La verdad es que todavía «aturde, humilla e indigna» a los
abogados de la Democracia. Dicen venerar al héroe nacional, pero descalifican
sus juicios en cuanto se oponen a sus intereses creados. Prefieren las mentiras
de Sarmiento a las verdades de San Martín, porque son discípulos aprovechados
de la escuela histórica que D. Salvador María del Carril inaugura en nuestra
Patria, con sus recomendaciones a Lavalle después de la ejecución de Dorrego,
en diciembre de, 1828:
«...si para llegar siendo digno de un alma noble, es
necesario envolver la impostura con los pasaportes de la verdad, se embrolla; y
si es necesario mentir a la posteridad, se miente y se engaña a los vivos y a
los muertos...».
Los empresarios de la falsificación metódica y sistemática
de nuestra Historia, con aparato documental y crítica científica o sin estas
formalidades aparentes, se sienten plenamente justificados por esta doctrina de
la mentira patriótica, gemela de la que auspicia la mentira piadosa a fin de
que el hombre muera como una vaca y no como un hombre.
Claro está que esta doctrina suele revestirse con las
denominaciones propias de las filosofías a la moda; y por esto es que, en los
días que corren, se llaman lo mismo existencialismo que pragmatismo.
La mentira patriótica es la «verdad existencial» o la «verdad
pragmática»; algo así como una ficción consoladora, confortable y estimulante
para la vida de las naciones y que debe administrarse de acuerdo con las
necesidades de cada momento y al hilo de la existencia histórica.
Los pueblos, se dice, tienen necesidad de «mitos» o de «mística»
para vivir.

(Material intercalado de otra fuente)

(** * Order lifecycle of the food-delivery backend

    A shallow embedding of the order model ([models/Order.js]), of the
    order routes (POST /api/orders, PUT /api/orders/:id/status,
    PUT /api/orders/:id/cancel) and of the payment routes
    (create-intent, confirm, refund, webhook), followed by the properties
    of pricing, of the status state machine and of payment
    reconciliation.

    Conventions of the embedding:
    - a JavaScript [Number] holding money is an exact rational ([Q]);
      rounding to cents ([Math.round]) is written out.  The code
      computes in binary floating point, so a sum or a product of the
      model is the code's only up to the rounding of doubles; the
      properties below either compare amounts by order, or evaluate
      inputs on which the doubles are exact;
    - a Mongo ObjectId is its hexadecimal string, [equals] is string
      equality;
    - a collection is a finite map from the document id to the document;
    - [Date.now()] is an argument [now] of each handler (milliseconds);
    - a handler returns the HTTP response (status code and message)
      together with the collections as they are after the request;
    - fields of the documents that these routes neither read nor write
      (notes, promotions, feedback) are left out; the order number,
      which the routes never set, appears where [Order.create]
      validates it. *)

From Stdlib Require Import QArith Qround Lqa ZArith Lia String List.
From stdpp Require Import gmap strings.
Import ListNotations.

Local Open Scope string_scope.

(** ** JavaScript idioms *)

Module Js.

(** [x || d] on an optional number: [undefined] and [0] are falsy. *)
Definition num_or (x : option Q) (d : Q) : Q :=
  match x with
  | Some v => if Qeq_bool v 0 then d else v
  | None => d
  end.

Definition int_or (x : option Z) (d : Z) : Z :=
  match x with
  | Some v => if Z.eqb v 0 then d else v
  | None => d
  end.

(** [x || d] on a time of the request body, in milliseconds:
    [undefined] and [0] are falsy. *)
Definition date_or (x : option Z) (d : Z) : Z :=
  match x with
  | Some v => if Z.eqb v 0 then d else v
  | None => d
  end.

(** [x || d] on an optional string: [undefined] and the empty string
    are falsy. *)
Definition str_or (x : option string) (d : string) : string :=
  match x with
  | Some v => if String.eqb v EmptyString then d else v
  | None => d
  end.

(** [Math.round]: the nearest integer, halves rounded up. *)
Definition round (x : Q) : Z := Qfloor (x + (1 # 2))%Q.

(** [Math.max] on two numbers. *)
Definition max (x y : Q) : Q := if Qle_bool y x then x else y.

La confrontación existencial de la última guerra[1]
ha confirmado que el mito de la Democracia y de la Libertad continúa siendo la
razón vital de la humanidad, frente a los caducos nacionalismos autoritarios.
Esto significa para los vigías de la dialéctica existencial que el mito
saludable, la mística vivificante de las naciones, es todavía la Democracia
made in U.S.A. o made in U.R.S.S. Y el resurgimiento democrático de
post-guerra, en nuestra Patria, exige mantener la leyenda de la Tiranía.
* En «San Martín doctrinario de la política de Rosas», 1ª edición, Ediciones del Restaurador – Buenos Aires, 1950.